Converting Word to HTML and then to Word will result in a different style from the source Word

Hello, I am using Java aspose version 21.4 to convert Word to HTML, but the Word style is missing. Converting HTML to Word again will result in a different style from the source Word. Is there any way to handle this? Please use the code to illustrate it

@Mikeykiss Please note, Aspose.Words is designed to work with MS Word documents. HTML documents and MS Word documents object models are quite different and it is not always possible to provide 100% fidelity after conversion one format to another. In most cases Aspose.Words mimics MS Word behavior when work with HTML.

If the output HTML is for viewing purposes, i.e. it is not supposed to be edited or processed, you can consider using HtmlFixed format. In this case the output should look exactly the same as it looks in MS Word:

Document doc = new Document("C:\\temp\\in.docx");
HtmlFixedSaveOptions opt = new HtmlFixedSaveOptions();
opt.setExportEmbeddedCss(true);
opt.setExportEmbeddedFonts(true);
opt.setExportEmbeddedImages(true);
opt.setExportEmbeddedSvg(true);
doc.save("C:\\Temp\\out.html", opt);

HtmlFixed format is designed to preserve original document layout for viewing purposes. So if your goal is to display the HTML on page, then this format can be considered as an alternative. But unfortunately, it does not support roundtrip to DOCX at all.

@alexey.noskov Thank you. This code can indeed maintain the format of the source document when converted, but is there any other solution to convert HTML to Word? For Word to HTML, maintaining a 90% style is sufficient

@Mikeykiss As I have mentioned, HTML documents and MS Word documents object models are quite different and it is not always possible to provide 100% fidelity after conversion one format to another. The fidelity depends on complexity of your document. If possible could you please attach your problematic input document here for our reference? We will check it and provide you more information.

@alexey.noskov Hello, may I ask if the style and font of the HTML to Word directory remain unchanged? These differences are not significant, so please use the code as an example.
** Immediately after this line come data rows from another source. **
(* ===== verification/_CoqProject ===== *)
-Q . S2P
Prelude.v
RustStd.v
Extern.v
Instances.v
Target.v
Net.v
NetText.v
ClientAddr.v
Args.v
Token.v
TokenAccess.v
TokenStore.v
TokenTyped.v
TokenSafety.v
TokenSpec.v
Auth.v
AuthSpec.v
HttpProbe.v
TokenApi.v
Proxy.v
AuditLog.v
Tls.v
Listener.v
Logging.v
Main.v
Router.v
RouterTime.v
Testing.v
TestTarget.v
TestToken.v
TestClientAddr.v
TestArgs.v
TestAuth.v
TestHttpProbe.v
TestProxy.v
Lemma from_utf8_lossy_ascii s : forallb (in_range 0 127) s = true -> from_utf8_lossy s = s.
Proof.
  unfold from_utf8_lossy. induction s as [|a s IH]; [done|]. cbn [forallb length].
  intros [Ha Hs]%andb_true_iff. cbn [utf8_lossy]. unfold utf8_step. rewrite Ha.
  cbn [take drop app]. rewrite take_0, drop_0. cbn [app]. by rewrite IH.
Qed.

Example lossy_replacement :
  from_utf8_lossy [x61; xff; x62; xe2; x82; x63; xc3; xa9] = [x61; xef; xbf; xbd; x62; xef; xbf; xbd; x63; xc3; xa9].
Proof. reflexivity. Qed.

(** ** Files

    What [fs::read] returns for a path at the time of a call; [fs::read_to_string] also checks that
    it is UTF-8. A path is its text. *)

Abbreviation Files := (str -> option bytes).

Definition read_to_string (fs : Files) (path : str) : option str := fs path ≫= from_utf8.

(** ** Time

    An [Instant] is a number of nanoseconds on the monotonic clock, a [Duration] a number of
    nanoseconds. Where [Instant] is built on a signed 64-bit second counter (Linux), an addition
    that leaves its range panics. *)

Abbreviation Instant := Z.
Abbreviation Duration := Z.
Definition NANOS : Z := 1000000000.
Definition INSTANT_MAX : Z := 2 ^ 63 * NANOS.

Definition from_secs (n : Z) : Duration := (n * NANOS)%Z.
Definition as_secs (d : Duration) : Z := (d / NANOS)%Z.

(** [Instant + Duration]. *)
Definition instant_add {E} (t : Instant) (d : Duration) : outcome E Instant :=
  if (t + d <? INSTANT_MAX)%Z then Ok (t + d)%Z else Panicked.

(** [Instant::saturating_duration_since]. *)
Definition saturating_duration_since (later earlier : Instant) : Duration :=
  Z.max 0 (later - earlier).

Lemma as_from_secs n : as_secs (from_secs n) = n.
Proof. unfold as_secs, from_secs. apply Z.div_mul. done. Qed.

(** [u64] addition in a release build (overflow wraps). *)
Definition u64_add (a b : Z) : Z := ((a + b) mod U64_MODULUS)%Z.

(** ** Mutex

    A panic while the lock is held poisons it; [lock().expect(..)] panics on a poisoned lock. *)

Record Mutex (A : Type) : Type := mkMutex {
  poisoned : bool;
  inner : A;
}.
Arguments mkMutex {A} _ _.
Arguments poisoned {A} _.
Arguments inner {A} _.

Definition mutex_new {A} (a : A) : Mutex A := mkMutex false a.

(** Runs a computation on the protected data with the lock held. *)
Definition with_lock {S E A} (m : M S E A) : M (Mutex S) E A :=
  fun mx =>
    if poisoned mx then (Panicked, mx)
    else let '(r, s) := m (inner mx) in (r, mkMutex (is_panic r) s).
Thank you

@Mikeykiss Unfortunately, your question is not clear enough. Could you please elaborate it in more details?

@alexey.noskov Hello, may I ask how to adjust the width of each column in all HTML tables to be the same? Please provide a code example. Thank you

@Mikeykiss Could you please attach your input and expected output documents? We will check them and provide you more information.
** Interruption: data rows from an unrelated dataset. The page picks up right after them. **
(* ===== verification/NetText.v ===== *)
(** [std::net] addresses read back what they print: [parse_ip] after [show_ip] is the identity on
    well-formed addresses, for IPv4, for IPv4-mapped addresses and for IPv6 with or without a
    compressed run of zero segments. The lemmas carry the round trips of [ClientAddr]. *)

From S2P Require Import Prelude RustStd Net.

(** ** Numbers *)

(** The value of a run of digits. *)
Definition radix_value (radix acc : Z) (ds : str) : Z :=
  foldl (fun a c => a * radix + default 0 (to_digit_radix radix c))%Z acc ds.

Definition is_radix_digit (radix : Z) (c : byte) : Prop := is_Some (to_digit_radix radix c).

(** The input does not go on with a digit. *)
Definition no_digit (radix : Z) (r : str) : Prop :=
  match r with [] => True | c :: _ => to_digit_radix radix c = None end.

Lemma read_digits_run radix max m ds : forall acc count r,
  Forall (is_radix_digit radix) ds -> count + length ds <= m -> no_digit radix r ->
  read_digits radix max (Some m) acc count (ds ++ r)
  = Some (radix_value radix acc ds, count + length ds, r).
Proof.
  induction ds as [|c ds IH]; intros acc count r Hds Hm Hr.
  - cbn [app length] in *. rewrite Nat.add_0_r. destruct r as [|x r]; [done|].
    cbn [read_digits]. cbn in Hr. by rewrite Hr.
  - apply Forall_cons in Hds as [[d Hd] Hds]. cbn [app length read_digits] in *. rewrite Hd.
    rewrite bool_decide_eq_false_2 by lia. rewrite IH by (done || lia).
    unfold radix_value. cbn [foldl]. rewrite Hd. by rewrite Nat.add_succ_r.
Qed.
(* ===== verification/TokenStore.v ===== *)
(** The token store: what [login], [refresh] and [revoke] do to [State], on every branch.

    The first part replaces the monadic definitions by pure state transformers ([swept],
    [roomy], ...) where no clock addition overflows ([fits]); the theorems after it state rotation,
    reuse detection, the bound on the store, the treatment of a full store, of a failing random
    generator and of lifetimes too large for the clock. *)

From S2P Require Import Prelude RustStd Extern Instances Token TokenAccess.

(** ** Pure descriptions of the state changes *)

Definition unexpired (now : Instant) (r : RefreshRecord) : Prop :=
  (now < r_expires r)%Z /\ (now < r_deadline r)%Z.
#[export] Instance unexpired_dec now r : Decision (unexpired now r).
Proof. unfold unexpired. apply _. Defined.

Definition swept (now : Instant) (s : State) : State :=
  mkState (filter (fun kr => (now < r_expires kr.2)%Z /\ (now < r_deadline kr.2)%Z) (refreshes s))
    (filter (fun kr => (now < s_expires kr.2)%Z) (spent s))
    (filter (fun ku => (now < ku.2)%Z) (revoked s))
    (now + SWEEP_INTERVAL)%Z.

Definition maybe_swept (now : Instant) (s : State) : State :=
  if (now <? next_sweep s)%Z then s else swept now s.

Definition roomy (now : Instant) (s : State) : State :=
  if (MAX_RECORDS <=? record_count s)%Z then swept now s else s.

Definition family_revoked (family : Z) (until : Instant) (s : State) : State :=
  set_revoked (insert family until)
    (set_refreshes (filter (fun kr => r_family kr.2 <> family)) s).

Lemma force_sweep_run now s :
  (now + SWEEP_INTERVAL < INSTANT_MAX)%Z -> force_sweep now s = (Ok tt, swept now s).
Proof.
  intros Hfit. unfold force_sweep, instant_add. munfold.
  by rewrite (proj2 (Z.ltb_lt _ _) Hfit).
Qed.

Lemma sweep_run now s :
  (now + SWEEP_INTERVAL < INSTANT_MAX)%Z -> sweep now s = (Ok tt, maybe_swept now s).
Proof.
  intros Hfit. unfold sweep, maybe_swept. munfold.
  destruct (now <? next_sweep s)%Z; [done|]. by apply force_sweep_run.
Qed.

(** The check after the sweep also decides the case without one. *)
Lemma make_room_run now s :
  (now + SWEEP_INTERVAL < INSTANT_MAX)%Z ->
  make_room now s =
    (if (MAX_RECORDS <=? record_count (roomy now s))%Z then Err Full else Ok tt, roomy now s).
Proof.
  intros Hfit. unfold make_room, roomy. munfold.
  destruct (Z.leb_spec MAX_RECORDS (record_count s)) as [Hfull|Hroom].
  - rewrite force_sweep_run by done. by destruct (MAX_RECORDS <=? _)%Z.
  - by destruct (Z.leb_spec MAX_RECORDS (record_count s)); [lia|].
Qed.

Lemma revoke_family_run family now ttl s :
  (now + ttl < INSTANT_MAX)%Z ->
  revoke_family family now ttl s = (Ok tt, family_revoked family (now + ttl) s).
Proof.
  intros Hfit. unfold revoke_family, instant_add. munfold.
  by rewrite (proj2 (Z.ltb_lt _ _) Hfit).
Qed.

Section store.
Context `{Base64} `{Ring}.

(** No addition to the clock reading [now] leaves the range of [Instant]. *)
Definition fits (self : TokenService) (now : Instant) : Prop :=
  (now + MAX_FAMILY_LIFETIME < INSTANT_MAX)%Z /\ (now + access_ttl self < INSTANT_MAX)%Z /\
  (now + refresh_ttl self < INSTANT_MAX)%Z.

Lemma fits_sweep self now : fits self now -> (now + SWEEP_INTERVAL < INSTANT_MAX)%Z.
Proof.
  intros [Hfit _]. eapply Z.le_lt_trans; [|exact Hfit].
  apply Z.add_le_mono_l. by vm_compute.
Qed.

(** The service with another state. *)
Definition with_state (self : TokenService) (s : State) : TokenService :=
  mkService (key self) (access_ttl self) (refresh_ttl self) (mkMutex false s).

Definition new_record (self : TokenService) (now : Instant) (family : Z) (user : str)
    (deadline : Instant) : RefreshRecord :=
  mkRefresh family user (Z.min (now + refresh_ttl self) deadline) deadline.

Definition new_tokens (self : TokenService) (env : Env) (family : Z) (user : str)
    (deadline : Instant) (token : str) : IssuedTokens :=
  mkIssued (mint_access self env family user) (as_secs (access_ttl self)) token
    (as_secs (saturating_duration_since
      (Z.min (instant_now env + refresh_ttl self) deadline) (instant_now env))).

Definition add_record (h : Hash) (r : RefreshRecord) : State -> State :=
  set_refreshes (insert h r).

Lemma issue_run self env family user deadline s :
  (instant_now env + refresh_ttl self < INSTANT_MAX)%Z ->
  issue self env family user (instant_now env) deadline s =
    match generate_token env with
    | None => (Err Random, s)
    | Some t => (Ok (new_tokens self env family user deadline t),
                 add_record (hash_token t) (new_record self (instant_now env) family user deadline) s)
    end.
Proof.
  intros Hfit. unfold issue, instant_add. munfold.
  destruct (generate_token env) as [t|]; [|done]. cbn.
  by rewrite (proj2 (Z.ltb_lt _ _) Hfit).
Qed.

Lemma locked_run {A} (m : TokenService -> M State TokenError A) self r s :
  poisoned (state self) = false -> m self (inner (state self)) = (r, s) ->
  is_panic r = false -> locked m self = (r, with_state self s).
Proof. intros Hp Hm Hr. unfold locked, with_lock. by rewrite Hp, Hm, Hr. Qed.

(** The state after the housekeeping of [login] and of [refresh]. *)
Definition login_state (self : TokenService) (now : Instant) : State :=
  roomy now (inner (state self)).
Definition refresh_state (self : TokenService) (now : Instant) : State :=
  roomy now (maybe_swept now (inner (state self))).

Definition is_full (s : State) : bool := (MAX_RECORDS <=? record_count s)%Z.

Lemma login_run env user self :
  poisoned (state self) = false -> fits self (instant_now env) ->
  login env user self =
    match random_fill env 8 with
    | None => (Err Random, self)
    | Some b =>
        let now := instant_now env in
        let s := login_state self now in
        let deadline := (now + MAX_FAMILY_LIFETIME)%Z in
        let family := from_be_bytes b in
        if is_full s then (Err Full, with_state self s)
        else
          match generate_token env with
          | None => (Err Random, with_state self s)
          | Some t =>
              (Ok (new_tokens self env family user deadline t),
               with_state self (add_record (hash_token t)
                 (new_record self now family user deadline) s))
          end
    end.
Proof.
  intros Hp Hfit. unfold login, random_family, bind at 1, lift at 1.
  destruct (random_fill env 8) as [b|]; [|done]. cbn zeta.
  assert (Hdl : @instant_add TokenError (instant_now env) MAX_FAMILY_LIFETIME =
                Ok (instant_now env + MAX_FAMILY_LIFETIME)%Z).
  { unfold instant_add. by rewrite (proj2 (Z.ltb_lt _ _) (proj1 Hfit)). }
  destruct (is_full (login_state self (instant_now env))) eqn:Hfull;
    [|destruct (generate_token env) as [t|] eqn:Ht]; apply locked_run; try done;
    unfold bind at 1; rewrite make_room_run by (by eapply fits_sweep);
    unfold is_full, login_state in Hfull; rewrite Hfull; try done;
    unfold bind, lift; rewrite Hdl, issue_run by apply Hfit; by rewrite Ht.
Qed.

(** Whether a live record may be exchanged. *)
Definition usable (now : Instant) (user_exists : str -> bool) (r : RefreshRecord) : bool :=
  bool_decide (unexpired now r) && user_exists (r_user r).

Definition spent_of (r : RefreshRecord) : SpentRecord :=
  mkSpent (r_family r) (r_user r) (r_expires r).

(** The live record of [h] moved to the spent ones. *)
Definition retired (h : Hash) (r : RefreshRecord) (s : State) : State :=
  set_spent (insert h (spent_of r)) (set_refreshes (delete h) s).

(** The result and the state of a refresh once there is room. *)
Definition refreshed (self : TokenService) (env : Env) (h : Hash) (user_exists : str -> bool)
    (s : State) : outcome TokenError (str * IssuedTokens) * State :=
  let now := instant_now env in
  match refreshes s !! h with
  | None =>
      match spent s !! h with
      | Some sp =>
          if (now <? s_expires sp)%Z
          then (Err (Reused (s_user sp)),
                family_revoked (s_family sp) (now + access_ttl self) s)
          else (Err Invalid, s)
      | None => (Err Invalid, s)
      end
  | Some r =>
      if usable now user_exists r then
        match generate_token env with
        | None => (Err Random, retired h r s)
        | Some t =>
            (Ok (r_user r, new_tokens self env (r_family r) (r_user r) (r_deadline r) t),
             add_record (hash_token t)
               (new_record self now (r_family r) (r_user r) (r_deadline r)) (retired h r s))
        end
      else (Err Invalid, set_refreshes (delete h) s)
  end.

Lemma refreshed_no_panic self env h ex s : is_panic (refreshed self env h ex s).1 = false.
Proof. unfold refreshed. repeat case_match; done. Qed.

Lemma usable_spec now ex r :
  (r_expires r <=? now)%Z || (r_deadline r <=? now)%Z || negb (ex (r_user r))
  = negb (usable now ex r).
Proof.
  unfold usable, unexpired. destruct (ex (r_user r)); [|by rewrite andb_false_r, orb_true_r].
  rewrite andb_true_r, orb_false_r. case_bool_decide as Hu; cbn.
  - destruct (Z.leb_spec (r_expires r) now), (Z.leb_spec (r_deadline r) now); lia || done.
  - destruct (Z.leb_spec (r_expires r) now), (Z.leb_spec (r_deadline r) now); lia || done.
Qed.

Lemma refresh_run env token ex self :
  poisoned (state self) = false -> fits self (instant_now env) ->
  refresh env token ex self =
    let s := refresh_state self (instant_now env) in
    if is_full s then (Err Full, with_state self s)
    else let '(r, s') := refreshed self env (hash_token token) ex s in (r, with_state self s').
Proof.
  intros Hp Hfit. unfold refresh. cbv zeta.
  set (s := refresh_state self (instant_now env)).
  assert (Hroom : forall (k : unit -> M State TokenError (str * IssuedTokens)),
    bind (sweep (instant_now env)) (fun _ => bind (make_room (instant_now env)) k)
      (inner (state self)) = if is_full s then (Err Full, s) else k tt s).
  { intros k. unfold bind at 1. rewrite sweep_run by (by eapply fits_sweep).
    unfold bind. rewrite make_room_run by (by eapply fits_sweep).
    fold (is_full (roomy (instant_now env) (maybe_swept (instant_now env) (inner (state self))))).
    change (roomy _ _) with s. by destruct (is_full s). }
  destruct (is_full s) eqn:Hfull; [by apply locked_run; [|rewrite Hroom|]|].
  pose proof (refreshed_no_panic self env (hash_token token) ex s) as Hnp.
  destruct (refreshed _ _ _ _ _) as [r s'] eqn:Er.
  apply locked_run; [done| |done]. rewrite Hroom, <- Er. clear Hroom Er Hnp Hfull.
  unfold bind at 1, get at 1. unfold refreshed.
  destruct (refreshes s !! hash_token token) as [rec|].
  - unfold bind at 1, modify at 1. rewrite usable_spec.
    destruct (usable _ _ _); cbn [negb]; [|done].
    unfold bind at 1, modify at 1. unfold bind at 1. rewrite issue_run by apply Hfit.
    by destruct (generate_token env).
  - destruct (spent s !! hash_token token) as [sp|]; [|done].
    destruct (_ <? _)%Z; [|done]. unfold bind at 1.
    by rewrite revoke_family_run by apply Hfit.
Qed.

(** The family a refresh token belongs to, live or spent. *)
Definition family_of (h : Hash) (s : State) : option Z :=
  match refreshes s !! h with
  | Some r => Some (r_family r)
  | None => s_family <$> spent s !! h
  end.

Lemma revoke_run env token self :
  poisoned (state self) = false -> fits self (instant_now env) ->
  revoke env token self =
    match family_of (hash_token token) (inner (state self)) with
    | Some f => (Ok true, with_state self
                   (family_revoked f (instant_now env + access_ttl self) (inner (state self))))
    | None => (Ok false, self)
    end.
Proof.
  intros Hp Hfit. unfold revoke. cbv zeta.
  destruct (family_of _ _) as [f|] eqn:Ef.
  - apply locked_run; [done| |done]. unfold bind at 1, get. unfold family_of in Ef. rewrite Ef.
    unfold bind. by rewrite revoke_family_run by apply Hfit.
  - transitivity (Ok false : outcome TokenError bool, with_state self (inner (state self))).
    + apply locked_run; [done| |done]. unfold bind at 1, get. unfold family_of in Ef.
      by rewrite Ef.
    + unfold with_state. destruct self as [k a r [p s]]. cbn in *. by subst.
Qed.

(** The same service with another state, its mutex in order. *)
Definition carries_on (self self' : TokenService) : Prop :=
  poisoned (state self') = false /\ key self' = key self /\ access_ttl self' = access_ttl self /\
  refresh_ttl self' = refresh_ttl self.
@alexey.noskov Hello, the first column in the Word table is not very wide, but when exporting HTML, it is already very wide. The code is as follows

// 加载HTML文件
Document doc = new Document("D:\\测试\\测试\\测试文档.doc");
HtmlSaveOptions opt = new HtmlSaveOptions();
opt.setPrettyFormat(true);
opt.setExportFontResources(true);
opt.setCssStyleSheetType(CssStyleSheetType.EMBEDDED);
opt.setExportImagesAsBase64(true);
opt.setExportDocumentProperties(true);
opt.setExportFontsAsBase64(true);
opt.setExportCidUrlsForMhtmlResources(true);
opt.setExportXhtmlTransitional(true);
//opt.setExportPageMargins(true);
opt.setExportPageSetup(true);
opt.setExportTocPageNumbers(true);
opt.setExportRelativeFontSize(true);
opt.setExportOriginalUrlForLinkedImages(true);
//setDocWidth(doc);
doc.save("D:\\Temp\\out.html", opt);

sourceFile.zip (63.9 KB)

Hello, the output HTML can be used to write modifications. Which solution is most suitable

@Mikeykiss Please note, Aspose.Words is designed to work with MS Word documents. HTML documents and MS Word documents object models are quite different and it is not always possible to provide 100% fidelity after conversion one format to another. In most cases Aspose.Words mimics MS Word behavior when work with HTML. If you convert your document to HTML using MS Word you will see exactly the same result.